Salah satu hasil menarik mengenai pertanyaan anak kepada orang tua adalah, orang tua dalam diskusi mendiskusikan mengenai adanya orang tua
yang marah atau meremehkan pertanyaan dari anak. Menurut para orang tua, orang tua semacam ini banyak ditemukan di kampung-kampung. Hal ini
kemungkinan berkaitan dengan SES sosial economic status dari para orang tua di kampung, atau tingkat pendidikan yang mungkin secara rata-rata lebih
rendah. Menurut Bastien et al. 2011 dan Dorsckoch 2011, semakin tinggi pendidikan orang tua maka semakin nyaman dan sering orang tua
membicarakan seks dengan anak, dan sebaliknya. Wamoyi et al. 2010 berpendapat bahwa pendidikan dapat meningkatkan pengetahuan orang tua
mengenai seks sehingga mengurangi hambatan orang tua. Selain itu pandangan orang tua mengenai kesehatan juga menjadi lebih luas, sehingga mungkin lebih
terdorong untuk membicarakan seks. Pembicaraan mengenai seks juga dipengaruhi oleh usia anak. Apabila
orang tua mempersepsikan anak belum cukup umur untuk mendapatkan
informasi seksual maka orang tua menunda memberikan informasi tersebut atau memberikan informasi yang kurang tepat namun lebih mudah dipahami,
misalnya mengatakan bahwa “bayi lahir dari perut” kepada anak yang masih kecil.

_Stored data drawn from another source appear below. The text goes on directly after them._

(** * Espruino software serial port: [jswrap_serial.c]

    A shallow embedding of the JavaScript [Serial] wrapper
    ([src/jswrap_serial.c]): the frame configuration step
    ([_jswrap_serial_getUsartInfo], [jswrap_serial_setup]), the software
    UART encoder ([_jswrap_serial_print_sw]) and the write dispatcher
    ([_jswrap_serial_print]).

    C integers are modelled as [Z] with their wrap-around written out;
    the calls into the rest of the interpreter (pin scheduler, console,
    exceptions, hardware USART) are recorded in a [World] of logs. *)

From Stdlib Require Import ZArith Lia List Bool Sorted.
From stdpp Require Import base option list sorting strings gmap.
Import ListNotations.

#[local] Open Scope Z_scope.

(** ** Machine integers *)

Module MachineInt.

(** Two's complement reading of the low [w] bits of [x]. *)
Definition wrap (w : Z) (x : Z) : Z :=
  (x + 2 ^ (w - 1)) mod 2 ^ w - 2 ^ (w - 1).

(** [int] is 32 bits wide, [JsSysTime] ([long long]) 64 bits. *)
Definition wrap32 : Z -> Z := wrap 32.
Definition wrap64 : Z -> Z := wrap 64.

(** [(unsigned char)x] *)
Definition to_uchar (x : Z) : Z := x mod 256.

(** [a << n] on [int].  C leaves a shift count of 32 or more (and a
    shift into the sign bit) undefined; here the mathematical result is
    wrapped to 32 bits. *)
Definition shl32 (a n : Z) : Z := wrap32 (Z.shiftl a n).

(** [a >> n] on [int]: arithmetic shift. *)
Definition shr32 (a n : Z) : Z := Z.shiftr a n.

Definition add32 (a b : Z) : Z := wrap32 (a + b).
Definition sub32 (a b : Z) : Z := wrap32 (a - b).

Definition add64 (a b : Z) : Z := wrap64 (a + b).
Definition mul64 (a b : Z) : Z := wrap64 (a * b).

Definition in_int64 (x : Z) : Prop := - 2 ^ 63 <= x < 2 ^ 63.
Definition in_int32 (x : Z) : Prop := - 2 ^ 31 <= x < 2 ^ 31.

End MachineInt.
Import MachineInt.

(** ** Interpreter values *)

Set Warnings "-register-all".

(** The [JsVar] shapes the serial wrapper tells apart.  [JsUndefined] is
    the null [JsVar*]; an object is its list of named children, searched
    front to back. *)
Inductive JsVar : Type :=
| JsUndefined
| JsNull
| JsInt (n : Z)
| JsString (s : string)
| JsArray (items : list JsVar)
| JsObject (children : list (string * JsVar)).

Definition jsvIsUndefined (v : JsVar) : bool :=
  match v with JsUndefined => true | _ => false end.

Definition jsvIsNull (v : JsVar) : bool :=
  match v with JsNull => true | _ => false end.

Definition jsvIsInt (v : JsVar) : bool :=
  match v with JsInt _ => true | _ => false end.

Definition jsvIsString (v : JsVar) : bool :=
  match v with JsString _ => true | _ => false end.

Definition jsvIsObject (v : JsVar) : bool :=
  match v with JsObject _ => true | _ => false end.

Definition jsvIsStringEqual (v : JsVar) (lit : string) : bool :=
  match v with JsString s => String.eqb s lit | _ => false end.

Fixpoint findChild (name : string) (kvs : list (string * JsVar)) : JsVar :=
  match kvs with
  | [] => JsUndefined
  | (k, v) :: rest => if String.eqb k name then v else findChild name rest
  end.

(** [jsvObjectGetChild(obj, name, 0)]: the child, or the null pointer. *)
Definition jsvObjectGetChild (obj : JsVar) (name : string) : JsVar :=
  match obj with
  | JsObject kvs => findChild name kvs
  | _ => JsUndefined
  end.

(** ** Devices, pins and the USART description *)

(** [Pin] is an [unsigned char]. *)
Definition Pin : Type := Z.

(** [JsSysTime] is a 64 bit signed tick count. *)
Definition JsSysTime : Type := Z.

Record JshUSARTInfo : Type := mkUSARTInfo {
  baudRate : Z;
  pinRX : Pin;
  pinTX : Pin;
  pinCK : Pin;
  bytesize : Z;
  parity : Z;
  stopbits : Z;
  xOnXOff : bool
}.

Definition set_baudRate (b : Z) (i : JshUSARTInfo) : JshUSARTInfo :=
  mkUSARTInfo b (pinRX i) (pinTX i) (pinCK i) (bytesize i) (parity i)
              (stopbits i) (xOnXOff i).
Definition set_pins (rx tx ck : Pin) (i : JshUSARTInfo) : JshUSARTInfo :=
  mkUSARTInfo (baudRate i) rx tx ck (bytesize i) (parity i)
              (stopbits i) (xOnXOff i).
Definition set_bytesize (n : Z) (i : JshUSARTInfo) : JshUSARTInfo :=
  mkUSARTInfo (baudRate i) (pinRX i) (pinTX i) (pinCK i) n (parity i)
              (stopbits i) (xOnXOff i).
Definition set_parity (n : Z) (i : JshUSARTInfo) : JshUSARTInfo :=
  mkUSARTInfo (baudRate i) (pinRX i) (pinTX i) (pinCK i) (bytesize i) n
              (stopbits i) (xOnXOff i).
Definition set_stopbits (n : Z) (i : JshUSARTInfo) : JshUSARTInfo :=
  mkUSARTInfo (baudRate i) (pinRX i) (pinTX i) (pinCK i) (bytesize i)
              (parity i) n (xOnXOff i).
Definition set_xOnXOff (b : bool) (i : JshUSARTInfo) : JshUSARTInfo :=
  mkUSARTInfo (baudRate i) (pinRX i) (pinTX i) (pinCK i) (bytesize i)
              (parity i) (stopbits i) b.

(** What the headers and the hardware layer provide and [src/] does not
    hold: the device enumeration with [DEVICE_IS_USART], the pin helpers,
    the defaults written by [jshUSARTInitInfo], the names under which the
    configuration is kept on the device object, the integer reading of a
    value that is not an integer, [jsvAsString], and the tick conversion
    [jshGetTimeFromMilliseconds].  The conversion takes a floating point
    argument; the two ways it is called are taken as they are:
    [bitTime b] stands for
    [jshGetTimeFromMilliseconds(1000/(JsVarFloat)b)] and [leadTime] for
    [jshGetTimeFromMilliseconds(1000)]. *)
Class Platform : Type := {
  IOEventFlags : Type;
  DEVICE_IS_USART : IOEventFlags -> bool;
  LINUX : bool;
  jshGetPinFromVar : JsVar -> Pin;
  jshIsPinValid : Pin -> bool;
  jshUSARTInitInfo : JshUSARTInfo;
  USART_BAUDRATE_NAME : string;
  DEVICE_OPTIONS_NAME : string;
  jsvCoerceInteger : JsVar -> Z;
  jsvAsString : JsVar -> JsVar;
  bitTime : Z -> JsSysTime;
  leadTime : JsSysTime
}.

(** ** Effects *)

(** The three errors the configuration step raises with
    [jsExceptionHere(JSET_ERROR, ...)]:
    "Invalid baud rate specified", "Invalid parity %d" and
    "Invalid flow control: %q". *)
Inductive SerialError : Type :=
| InvalidBaudRate
| InvalidParity (p : Z)
| InvalidFlowControl (v : JsVar).

(** One call [jstPinOutputAtTime(time, &pin, 1, value)]. *)
Record EdgeEvent : Type := mkEdge {
  ev_time : JsSysTime;
  ev_pin : Pin;
  ev_level : Z
}.

(** One call [jsiConsolePrintf(fmt, args...)]. *)
Record ConsoleLine : Type := mkConsoleLine {
  cl_format : string;
  cl_args : list Z
}.

Section Model.
Context `{P : Platform}.

(** The interpreter state the wrapper touches: the clock it reads and
    one log per primitive it calls, oldest entry first. *)
Record World : Type := mkWorld {
  sysTime : JsSysTime;
  exceptions : list SerialError;
  edges : list EdgeEvent;
  pinOutputs : list (Pin * Z);
  console : list ConsoleLine;
  transmitted : list (IOEventFlags * Z);
  usartSetups : list (IOEventFlags * JshUSARTInfo)
}.

Definition jsExceptionHere (e : SerialError) (w : World) : World :=
  mkWorld (sysTime w) (exceptions w ++ [e]) (edges w) (pinOutputs w)
          (console w) (transmitted w) (usartSetups w).

Definition jstPinOutputAtTime (t : JsSysTime) (pin : Pin) (v : Z)
    (w : World) : World :=
  mkWorld (sysTime w) (exceptions w) (edges w ++ [mkEdge t pin v])
          (pinOutputs w) (console w) (transmitted w) (usartSetups w).

Definition jshPinOutput (pin : Pin) (v : Z) (w : World) : World :=
  mkWorld (sysTime w) (exceptions w) (edges w) (pinOutputs w ++ [(pin, v)])
          (console w) (transmitted w) (usartSetups w).

Definition jsiConsolePrintf (fmt : string) (args : list Z)
    (w : World) : World :=
  mkWorld (sysTime w) (exceptions w) (edges w) (pinOutputs w)
          (console w ++ [mkConsoleLine fmt args]) (transmitted w)
          (usartSetups w).

Definition jshTransmit (device : IOEventFlags) (data : Z)
    (w : World) : World :=
  mkWorld (sysTime w) (exceptions w) (edges w) (pinOutputs w) (console w)
          (transmitted w ++ [(device, data)]) (usartSetups w).

Definition jshUSARTSetup (device : IOEventFlags) (inf : JshUSARTInfo)
    (w : World) : World :=
  mkWorld (sysTime w) (exceptions w) (edges w) (pinOutputs w) (console w)
          (transmitted w) (usartSetups w ++ [(device, inf)]).

Definition jshGetSystemTime (w : World) : JsSysTime := sysTime w.

(** [(int)jsvGetInteger(v)] *)
Definition jsvGetInteger (v : JsVar) : Z :=
  match v with
  | JsInt n => wrap32 n
  | _ => wrap32 (jsvCoerceInteger v)
  end.

(** ** Frame configuration *)

(** The [parity] entry of the options, lines 175-185. *)
Definition parityOfVar (v : JsVar) : Z :=
  if jsvIsString v then
    if jsvIsStringEqual v "o" || jsvIsStringEqual v "odd" then 1
    else if jsvIsStringEqual v "e" || jsvIsStringEqual v "even" then 2
    else 0
  else if jsvIsInt v then to_uchar (jsvGetInteger v)
  else 0.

Dalam penelitian ini masalah usia layak terima pendidikan seks tidak tergali secara mendalam. Hanya terdapat beberapa pandangan sekilas. Dari
hasil yang ada terdapat beragam pandangan. Ada yang merasa pendidikan seks perlu dimulai sejak TK, sejak SD, bahkan baru diberikan saat SMA. Meskipun
begitu orang tua sepakat bahwa anak baru perlu tahu mengenai hubungan seksual pada saat mereka sudah SMA. Meskipun begitu alasan orang tua
merasa materi hubungan seksual baru perlu diberikan saat anak sudah SMA, tidak didalami lebih lanjut dalam penelitian ini. Namun hal ini bisa karena
orang tua takut membicarakan hal tersebut akan mendorong anak untuk ingin melakukannya Trinh et al, 2009.